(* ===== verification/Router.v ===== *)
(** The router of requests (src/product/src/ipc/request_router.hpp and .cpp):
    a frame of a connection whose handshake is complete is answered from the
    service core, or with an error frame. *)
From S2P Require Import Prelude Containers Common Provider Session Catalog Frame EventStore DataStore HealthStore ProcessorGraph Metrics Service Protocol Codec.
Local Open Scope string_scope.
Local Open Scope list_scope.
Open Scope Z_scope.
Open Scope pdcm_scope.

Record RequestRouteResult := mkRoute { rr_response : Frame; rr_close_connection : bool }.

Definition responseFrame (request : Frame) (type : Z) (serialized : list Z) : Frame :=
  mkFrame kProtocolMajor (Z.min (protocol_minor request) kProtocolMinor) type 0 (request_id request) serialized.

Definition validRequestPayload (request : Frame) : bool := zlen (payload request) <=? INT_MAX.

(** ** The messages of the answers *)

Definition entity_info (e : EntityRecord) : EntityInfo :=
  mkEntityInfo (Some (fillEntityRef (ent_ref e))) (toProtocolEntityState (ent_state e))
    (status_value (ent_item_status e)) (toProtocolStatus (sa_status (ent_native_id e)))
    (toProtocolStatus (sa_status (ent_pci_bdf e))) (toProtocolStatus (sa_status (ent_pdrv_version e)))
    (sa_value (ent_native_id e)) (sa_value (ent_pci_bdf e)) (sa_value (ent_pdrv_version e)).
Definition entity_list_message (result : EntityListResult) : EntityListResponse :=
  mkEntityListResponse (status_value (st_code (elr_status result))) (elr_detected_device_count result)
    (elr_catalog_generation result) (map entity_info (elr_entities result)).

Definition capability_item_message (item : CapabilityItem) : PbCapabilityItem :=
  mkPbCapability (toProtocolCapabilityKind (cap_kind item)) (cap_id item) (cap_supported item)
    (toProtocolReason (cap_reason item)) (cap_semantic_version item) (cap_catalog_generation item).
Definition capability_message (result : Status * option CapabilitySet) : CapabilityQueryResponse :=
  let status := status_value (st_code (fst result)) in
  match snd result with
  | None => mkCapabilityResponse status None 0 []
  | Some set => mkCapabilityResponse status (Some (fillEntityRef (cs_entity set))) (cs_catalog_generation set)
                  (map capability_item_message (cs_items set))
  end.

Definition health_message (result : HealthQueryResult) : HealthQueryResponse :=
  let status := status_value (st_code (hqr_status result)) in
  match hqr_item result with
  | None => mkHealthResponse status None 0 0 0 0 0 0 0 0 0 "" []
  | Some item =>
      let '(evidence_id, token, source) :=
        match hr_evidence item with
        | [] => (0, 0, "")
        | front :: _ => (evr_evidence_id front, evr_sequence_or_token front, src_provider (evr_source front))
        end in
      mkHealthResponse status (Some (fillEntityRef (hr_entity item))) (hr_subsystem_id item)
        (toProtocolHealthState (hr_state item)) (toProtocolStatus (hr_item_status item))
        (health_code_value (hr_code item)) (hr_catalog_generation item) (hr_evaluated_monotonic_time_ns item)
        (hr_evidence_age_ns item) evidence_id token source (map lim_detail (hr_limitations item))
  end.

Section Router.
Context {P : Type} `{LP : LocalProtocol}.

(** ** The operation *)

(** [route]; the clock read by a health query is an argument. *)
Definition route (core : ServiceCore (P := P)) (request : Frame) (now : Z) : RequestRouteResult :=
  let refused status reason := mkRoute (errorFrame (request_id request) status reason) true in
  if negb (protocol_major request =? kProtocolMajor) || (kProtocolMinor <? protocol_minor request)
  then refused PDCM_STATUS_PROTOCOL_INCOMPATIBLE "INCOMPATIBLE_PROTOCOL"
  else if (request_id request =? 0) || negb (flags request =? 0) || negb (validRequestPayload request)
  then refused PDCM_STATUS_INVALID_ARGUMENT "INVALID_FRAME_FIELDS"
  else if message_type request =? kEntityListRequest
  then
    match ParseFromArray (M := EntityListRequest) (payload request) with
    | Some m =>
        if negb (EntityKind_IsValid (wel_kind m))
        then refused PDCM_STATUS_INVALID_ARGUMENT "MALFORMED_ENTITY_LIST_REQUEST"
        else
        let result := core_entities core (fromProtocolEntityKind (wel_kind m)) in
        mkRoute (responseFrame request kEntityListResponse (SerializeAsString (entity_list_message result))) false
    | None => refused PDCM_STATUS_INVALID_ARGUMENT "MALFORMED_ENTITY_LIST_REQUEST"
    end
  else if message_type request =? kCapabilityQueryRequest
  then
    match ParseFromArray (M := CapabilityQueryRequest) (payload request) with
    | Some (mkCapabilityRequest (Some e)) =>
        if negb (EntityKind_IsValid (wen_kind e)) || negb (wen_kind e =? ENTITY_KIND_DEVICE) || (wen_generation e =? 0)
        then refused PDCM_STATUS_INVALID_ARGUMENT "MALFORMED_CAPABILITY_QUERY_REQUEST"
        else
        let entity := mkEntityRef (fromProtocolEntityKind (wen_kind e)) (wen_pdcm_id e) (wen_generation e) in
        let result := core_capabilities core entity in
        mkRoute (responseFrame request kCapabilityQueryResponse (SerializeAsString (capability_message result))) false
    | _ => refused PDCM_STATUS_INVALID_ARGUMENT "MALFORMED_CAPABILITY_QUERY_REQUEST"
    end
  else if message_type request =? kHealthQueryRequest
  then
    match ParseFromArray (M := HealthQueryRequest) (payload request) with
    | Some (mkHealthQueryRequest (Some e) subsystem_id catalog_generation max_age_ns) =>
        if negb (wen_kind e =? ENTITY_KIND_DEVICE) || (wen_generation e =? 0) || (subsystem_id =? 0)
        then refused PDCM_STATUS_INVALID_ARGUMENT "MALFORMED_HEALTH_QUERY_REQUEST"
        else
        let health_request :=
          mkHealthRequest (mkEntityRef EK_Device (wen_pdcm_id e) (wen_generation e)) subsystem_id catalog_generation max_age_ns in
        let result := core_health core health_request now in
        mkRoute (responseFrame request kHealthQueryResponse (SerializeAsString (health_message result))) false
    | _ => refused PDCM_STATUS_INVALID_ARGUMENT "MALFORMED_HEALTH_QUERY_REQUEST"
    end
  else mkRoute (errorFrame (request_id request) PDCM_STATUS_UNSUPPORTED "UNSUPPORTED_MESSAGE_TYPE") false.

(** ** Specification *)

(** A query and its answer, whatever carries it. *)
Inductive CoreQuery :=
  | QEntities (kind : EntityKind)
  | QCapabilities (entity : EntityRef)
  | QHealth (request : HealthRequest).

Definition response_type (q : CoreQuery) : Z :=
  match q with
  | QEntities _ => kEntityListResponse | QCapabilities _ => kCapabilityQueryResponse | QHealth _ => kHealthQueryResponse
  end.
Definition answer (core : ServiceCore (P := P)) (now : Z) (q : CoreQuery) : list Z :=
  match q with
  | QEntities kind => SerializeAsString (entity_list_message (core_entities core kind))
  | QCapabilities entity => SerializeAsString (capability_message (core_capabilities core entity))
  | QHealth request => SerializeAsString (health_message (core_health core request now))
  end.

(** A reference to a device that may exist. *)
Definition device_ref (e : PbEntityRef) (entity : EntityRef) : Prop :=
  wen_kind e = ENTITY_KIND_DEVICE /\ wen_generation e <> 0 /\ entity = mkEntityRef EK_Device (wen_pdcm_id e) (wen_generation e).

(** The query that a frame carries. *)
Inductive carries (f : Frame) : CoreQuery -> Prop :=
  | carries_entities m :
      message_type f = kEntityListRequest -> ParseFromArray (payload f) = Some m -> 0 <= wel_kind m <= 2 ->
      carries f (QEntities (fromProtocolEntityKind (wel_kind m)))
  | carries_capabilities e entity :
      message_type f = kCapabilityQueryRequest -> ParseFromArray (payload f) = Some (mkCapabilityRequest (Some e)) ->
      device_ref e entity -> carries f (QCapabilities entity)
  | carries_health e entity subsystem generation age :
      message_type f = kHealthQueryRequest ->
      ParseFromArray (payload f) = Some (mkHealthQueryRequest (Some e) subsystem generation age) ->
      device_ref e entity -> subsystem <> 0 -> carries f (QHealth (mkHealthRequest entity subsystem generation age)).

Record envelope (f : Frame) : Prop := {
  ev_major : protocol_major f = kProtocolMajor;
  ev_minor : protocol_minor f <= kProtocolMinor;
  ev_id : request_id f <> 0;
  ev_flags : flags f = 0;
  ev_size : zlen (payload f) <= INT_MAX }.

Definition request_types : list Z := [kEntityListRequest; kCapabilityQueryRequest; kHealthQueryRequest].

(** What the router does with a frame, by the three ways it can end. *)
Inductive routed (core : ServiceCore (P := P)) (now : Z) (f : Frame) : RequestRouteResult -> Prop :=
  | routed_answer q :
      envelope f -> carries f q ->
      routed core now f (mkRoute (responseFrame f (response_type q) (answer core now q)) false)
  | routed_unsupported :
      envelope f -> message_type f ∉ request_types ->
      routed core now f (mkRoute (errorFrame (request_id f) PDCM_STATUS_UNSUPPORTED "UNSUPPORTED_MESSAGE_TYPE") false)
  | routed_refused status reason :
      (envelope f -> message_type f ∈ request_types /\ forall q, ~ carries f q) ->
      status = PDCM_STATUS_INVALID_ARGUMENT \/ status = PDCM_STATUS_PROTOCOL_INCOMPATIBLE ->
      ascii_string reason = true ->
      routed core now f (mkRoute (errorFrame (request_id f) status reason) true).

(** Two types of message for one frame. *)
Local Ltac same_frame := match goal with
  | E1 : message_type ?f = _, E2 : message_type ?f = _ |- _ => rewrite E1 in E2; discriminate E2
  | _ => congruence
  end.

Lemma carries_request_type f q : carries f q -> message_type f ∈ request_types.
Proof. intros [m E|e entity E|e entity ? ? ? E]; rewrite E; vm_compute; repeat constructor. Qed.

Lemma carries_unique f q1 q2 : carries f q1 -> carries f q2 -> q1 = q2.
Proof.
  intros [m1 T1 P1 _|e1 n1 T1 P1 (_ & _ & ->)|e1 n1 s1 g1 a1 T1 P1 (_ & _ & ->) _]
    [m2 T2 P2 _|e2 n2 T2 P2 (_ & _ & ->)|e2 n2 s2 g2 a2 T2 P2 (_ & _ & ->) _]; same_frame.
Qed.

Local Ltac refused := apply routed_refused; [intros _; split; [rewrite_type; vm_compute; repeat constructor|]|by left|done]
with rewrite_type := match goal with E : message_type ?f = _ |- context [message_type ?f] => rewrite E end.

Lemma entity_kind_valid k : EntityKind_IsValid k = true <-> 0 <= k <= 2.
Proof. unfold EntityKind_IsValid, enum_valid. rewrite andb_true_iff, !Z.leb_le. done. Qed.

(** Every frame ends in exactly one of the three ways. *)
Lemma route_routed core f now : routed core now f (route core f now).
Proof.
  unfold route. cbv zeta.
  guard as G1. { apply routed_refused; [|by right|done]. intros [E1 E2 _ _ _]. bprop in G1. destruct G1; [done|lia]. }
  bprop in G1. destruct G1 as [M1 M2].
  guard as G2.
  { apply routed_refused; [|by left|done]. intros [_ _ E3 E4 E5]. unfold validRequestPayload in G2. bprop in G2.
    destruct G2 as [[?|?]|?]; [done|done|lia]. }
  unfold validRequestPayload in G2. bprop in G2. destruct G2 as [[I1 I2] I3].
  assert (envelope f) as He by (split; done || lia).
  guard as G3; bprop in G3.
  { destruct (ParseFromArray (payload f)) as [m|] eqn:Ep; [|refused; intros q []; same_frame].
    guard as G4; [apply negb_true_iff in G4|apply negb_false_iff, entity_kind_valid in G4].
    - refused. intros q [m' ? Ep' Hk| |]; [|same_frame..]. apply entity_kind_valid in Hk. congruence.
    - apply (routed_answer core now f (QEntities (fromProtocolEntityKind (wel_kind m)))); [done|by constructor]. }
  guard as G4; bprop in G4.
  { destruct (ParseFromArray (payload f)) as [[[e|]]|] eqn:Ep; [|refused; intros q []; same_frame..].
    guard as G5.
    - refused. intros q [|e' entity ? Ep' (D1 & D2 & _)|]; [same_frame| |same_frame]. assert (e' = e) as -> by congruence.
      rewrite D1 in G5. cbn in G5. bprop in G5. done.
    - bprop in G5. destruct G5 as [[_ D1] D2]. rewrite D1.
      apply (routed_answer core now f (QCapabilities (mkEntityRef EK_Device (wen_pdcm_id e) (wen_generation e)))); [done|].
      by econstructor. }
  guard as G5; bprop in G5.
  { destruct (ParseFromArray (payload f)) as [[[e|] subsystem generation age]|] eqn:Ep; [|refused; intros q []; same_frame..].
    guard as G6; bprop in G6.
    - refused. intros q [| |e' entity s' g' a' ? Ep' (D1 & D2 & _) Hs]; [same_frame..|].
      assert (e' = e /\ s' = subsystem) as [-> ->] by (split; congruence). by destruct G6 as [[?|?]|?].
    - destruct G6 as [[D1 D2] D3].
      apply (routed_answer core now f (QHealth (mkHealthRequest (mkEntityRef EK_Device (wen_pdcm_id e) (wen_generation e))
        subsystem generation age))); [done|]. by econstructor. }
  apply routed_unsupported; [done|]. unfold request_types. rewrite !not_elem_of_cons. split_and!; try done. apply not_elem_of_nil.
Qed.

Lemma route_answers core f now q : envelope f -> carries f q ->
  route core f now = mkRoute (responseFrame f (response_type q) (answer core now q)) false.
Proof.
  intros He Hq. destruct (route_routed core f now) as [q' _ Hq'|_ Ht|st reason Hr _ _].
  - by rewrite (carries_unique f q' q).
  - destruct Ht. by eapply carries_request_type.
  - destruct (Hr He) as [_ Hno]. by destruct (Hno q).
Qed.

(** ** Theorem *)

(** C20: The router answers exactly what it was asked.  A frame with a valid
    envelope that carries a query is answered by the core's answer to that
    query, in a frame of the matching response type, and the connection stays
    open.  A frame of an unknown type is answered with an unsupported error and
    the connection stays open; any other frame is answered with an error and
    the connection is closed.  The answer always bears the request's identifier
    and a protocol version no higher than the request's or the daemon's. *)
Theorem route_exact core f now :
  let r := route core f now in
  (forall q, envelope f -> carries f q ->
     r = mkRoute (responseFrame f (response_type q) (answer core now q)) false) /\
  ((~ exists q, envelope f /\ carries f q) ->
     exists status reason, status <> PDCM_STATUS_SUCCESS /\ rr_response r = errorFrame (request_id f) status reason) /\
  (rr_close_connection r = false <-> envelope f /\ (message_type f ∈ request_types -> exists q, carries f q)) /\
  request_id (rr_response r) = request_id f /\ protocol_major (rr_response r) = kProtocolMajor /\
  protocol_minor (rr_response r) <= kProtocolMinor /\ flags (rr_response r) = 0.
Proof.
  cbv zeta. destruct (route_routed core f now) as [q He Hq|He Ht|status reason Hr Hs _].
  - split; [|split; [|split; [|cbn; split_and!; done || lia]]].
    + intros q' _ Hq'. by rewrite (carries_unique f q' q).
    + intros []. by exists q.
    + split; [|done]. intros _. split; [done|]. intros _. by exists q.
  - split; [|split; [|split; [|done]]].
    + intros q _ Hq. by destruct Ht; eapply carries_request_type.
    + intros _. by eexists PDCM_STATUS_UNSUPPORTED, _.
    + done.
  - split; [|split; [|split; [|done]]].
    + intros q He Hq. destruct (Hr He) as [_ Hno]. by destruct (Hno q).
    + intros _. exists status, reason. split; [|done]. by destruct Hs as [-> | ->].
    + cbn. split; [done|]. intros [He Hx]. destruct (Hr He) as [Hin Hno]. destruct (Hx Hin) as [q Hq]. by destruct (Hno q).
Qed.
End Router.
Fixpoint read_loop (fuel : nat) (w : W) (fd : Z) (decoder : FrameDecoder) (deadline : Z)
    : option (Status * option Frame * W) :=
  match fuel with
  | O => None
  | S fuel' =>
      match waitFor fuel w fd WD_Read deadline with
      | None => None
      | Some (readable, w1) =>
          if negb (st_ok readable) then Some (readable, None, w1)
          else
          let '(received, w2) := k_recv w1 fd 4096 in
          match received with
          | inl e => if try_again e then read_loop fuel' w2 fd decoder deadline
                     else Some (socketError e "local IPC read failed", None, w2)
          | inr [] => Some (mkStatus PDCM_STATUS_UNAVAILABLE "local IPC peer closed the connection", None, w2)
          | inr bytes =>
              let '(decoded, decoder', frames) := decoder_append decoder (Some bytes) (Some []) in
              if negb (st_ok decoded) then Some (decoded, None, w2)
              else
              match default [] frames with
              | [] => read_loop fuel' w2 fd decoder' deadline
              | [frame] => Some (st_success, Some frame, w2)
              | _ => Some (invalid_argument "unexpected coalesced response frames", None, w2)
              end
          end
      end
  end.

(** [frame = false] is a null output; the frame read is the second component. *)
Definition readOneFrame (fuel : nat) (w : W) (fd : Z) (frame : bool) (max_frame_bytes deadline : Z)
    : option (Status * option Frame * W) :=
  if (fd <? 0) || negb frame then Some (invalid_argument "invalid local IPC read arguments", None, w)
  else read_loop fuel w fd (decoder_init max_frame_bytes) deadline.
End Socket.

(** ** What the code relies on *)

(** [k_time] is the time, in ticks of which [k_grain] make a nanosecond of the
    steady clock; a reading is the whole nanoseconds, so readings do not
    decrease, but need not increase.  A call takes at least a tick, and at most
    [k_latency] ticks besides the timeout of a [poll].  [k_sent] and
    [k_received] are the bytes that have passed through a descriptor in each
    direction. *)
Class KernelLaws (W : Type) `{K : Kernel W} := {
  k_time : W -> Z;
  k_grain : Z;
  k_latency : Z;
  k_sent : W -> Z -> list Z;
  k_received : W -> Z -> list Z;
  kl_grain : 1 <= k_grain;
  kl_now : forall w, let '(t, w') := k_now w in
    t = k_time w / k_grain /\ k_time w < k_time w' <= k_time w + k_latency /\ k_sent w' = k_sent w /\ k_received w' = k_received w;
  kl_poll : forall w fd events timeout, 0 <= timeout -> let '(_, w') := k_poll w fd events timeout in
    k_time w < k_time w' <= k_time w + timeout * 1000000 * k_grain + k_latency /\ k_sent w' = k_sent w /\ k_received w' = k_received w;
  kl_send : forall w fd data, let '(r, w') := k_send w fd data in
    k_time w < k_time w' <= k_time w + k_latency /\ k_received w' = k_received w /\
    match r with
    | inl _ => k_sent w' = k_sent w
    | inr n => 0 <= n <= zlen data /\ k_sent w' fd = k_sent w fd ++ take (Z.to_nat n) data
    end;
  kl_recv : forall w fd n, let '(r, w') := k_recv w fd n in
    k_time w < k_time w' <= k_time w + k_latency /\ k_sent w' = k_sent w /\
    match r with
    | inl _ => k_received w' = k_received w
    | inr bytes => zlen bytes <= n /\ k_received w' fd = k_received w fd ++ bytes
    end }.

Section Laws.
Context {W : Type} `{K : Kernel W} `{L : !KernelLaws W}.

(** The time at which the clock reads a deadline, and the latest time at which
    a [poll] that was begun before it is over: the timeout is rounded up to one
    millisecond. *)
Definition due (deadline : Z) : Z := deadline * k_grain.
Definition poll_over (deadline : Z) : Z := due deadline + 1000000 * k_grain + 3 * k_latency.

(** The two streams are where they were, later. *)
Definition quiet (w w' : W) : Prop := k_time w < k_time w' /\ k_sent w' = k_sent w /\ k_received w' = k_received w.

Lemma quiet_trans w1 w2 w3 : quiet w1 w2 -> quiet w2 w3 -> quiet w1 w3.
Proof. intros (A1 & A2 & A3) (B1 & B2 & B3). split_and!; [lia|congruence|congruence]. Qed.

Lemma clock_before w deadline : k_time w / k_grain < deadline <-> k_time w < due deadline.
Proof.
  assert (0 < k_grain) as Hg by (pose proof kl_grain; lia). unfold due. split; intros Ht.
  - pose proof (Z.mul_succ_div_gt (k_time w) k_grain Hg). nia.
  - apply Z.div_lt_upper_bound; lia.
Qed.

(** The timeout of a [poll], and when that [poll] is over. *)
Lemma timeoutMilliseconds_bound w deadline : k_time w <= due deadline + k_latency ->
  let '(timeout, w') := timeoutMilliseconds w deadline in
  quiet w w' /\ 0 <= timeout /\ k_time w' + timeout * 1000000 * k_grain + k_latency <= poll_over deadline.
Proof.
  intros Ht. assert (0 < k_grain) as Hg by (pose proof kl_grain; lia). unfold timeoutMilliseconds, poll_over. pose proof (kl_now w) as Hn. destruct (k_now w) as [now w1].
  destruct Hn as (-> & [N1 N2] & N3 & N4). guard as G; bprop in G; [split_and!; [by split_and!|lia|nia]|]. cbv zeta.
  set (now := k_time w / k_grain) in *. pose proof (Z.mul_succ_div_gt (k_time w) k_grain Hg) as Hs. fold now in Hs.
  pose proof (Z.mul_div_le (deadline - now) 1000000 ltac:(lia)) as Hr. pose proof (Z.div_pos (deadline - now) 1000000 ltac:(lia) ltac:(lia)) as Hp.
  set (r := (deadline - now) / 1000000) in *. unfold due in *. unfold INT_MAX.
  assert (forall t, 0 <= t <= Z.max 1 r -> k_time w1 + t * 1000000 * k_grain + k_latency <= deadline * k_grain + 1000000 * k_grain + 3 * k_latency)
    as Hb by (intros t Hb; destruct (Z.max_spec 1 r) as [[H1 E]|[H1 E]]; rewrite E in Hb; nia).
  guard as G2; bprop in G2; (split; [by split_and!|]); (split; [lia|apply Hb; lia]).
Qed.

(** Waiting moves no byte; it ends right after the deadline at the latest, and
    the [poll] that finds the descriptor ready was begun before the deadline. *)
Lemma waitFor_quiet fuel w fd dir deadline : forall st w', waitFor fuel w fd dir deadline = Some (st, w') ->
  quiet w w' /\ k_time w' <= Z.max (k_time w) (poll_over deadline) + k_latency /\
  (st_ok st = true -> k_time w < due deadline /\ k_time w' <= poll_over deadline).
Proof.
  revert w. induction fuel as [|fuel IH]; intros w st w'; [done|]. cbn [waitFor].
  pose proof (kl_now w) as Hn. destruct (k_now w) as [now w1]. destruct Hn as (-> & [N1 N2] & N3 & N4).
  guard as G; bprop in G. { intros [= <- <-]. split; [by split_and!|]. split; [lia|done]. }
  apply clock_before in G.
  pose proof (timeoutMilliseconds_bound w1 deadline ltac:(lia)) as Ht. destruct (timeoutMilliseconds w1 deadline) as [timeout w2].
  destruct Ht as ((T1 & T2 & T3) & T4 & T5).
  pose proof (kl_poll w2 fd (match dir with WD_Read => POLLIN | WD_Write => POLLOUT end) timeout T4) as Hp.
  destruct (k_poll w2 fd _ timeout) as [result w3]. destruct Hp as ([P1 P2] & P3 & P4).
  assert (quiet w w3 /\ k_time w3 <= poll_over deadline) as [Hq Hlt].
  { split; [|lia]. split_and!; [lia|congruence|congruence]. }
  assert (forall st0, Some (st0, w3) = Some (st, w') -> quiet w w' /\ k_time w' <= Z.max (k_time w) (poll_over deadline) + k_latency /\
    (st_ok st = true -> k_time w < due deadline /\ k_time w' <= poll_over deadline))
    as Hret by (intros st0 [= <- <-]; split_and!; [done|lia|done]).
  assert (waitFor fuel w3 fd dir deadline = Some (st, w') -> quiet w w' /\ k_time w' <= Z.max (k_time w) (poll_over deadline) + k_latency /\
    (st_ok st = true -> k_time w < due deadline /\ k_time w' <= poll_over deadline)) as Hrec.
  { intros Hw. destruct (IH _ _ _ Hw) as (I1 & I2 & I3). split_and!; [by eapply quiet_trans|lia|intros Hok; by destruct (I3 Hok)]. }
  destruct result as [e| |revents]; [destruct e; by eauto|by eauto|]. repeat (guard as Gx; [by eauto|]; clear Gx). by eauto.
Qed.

^^^^^^^^^^^^^^^^

• **YOUR ASSIGNMENT**:
Each line above that contains the word "left" should be copied.

• **ANSWER BOX**:
Local Ltac refused := apply routed_refused; [intros _; split; [rewrite_type; vm_compute; repeat constructor|]|by left|done]
  { apply routed_refused; [|by left|done]. intros [_ _ E3 E4 E5]. unfold validRequestPayload in G2. bprop in G2.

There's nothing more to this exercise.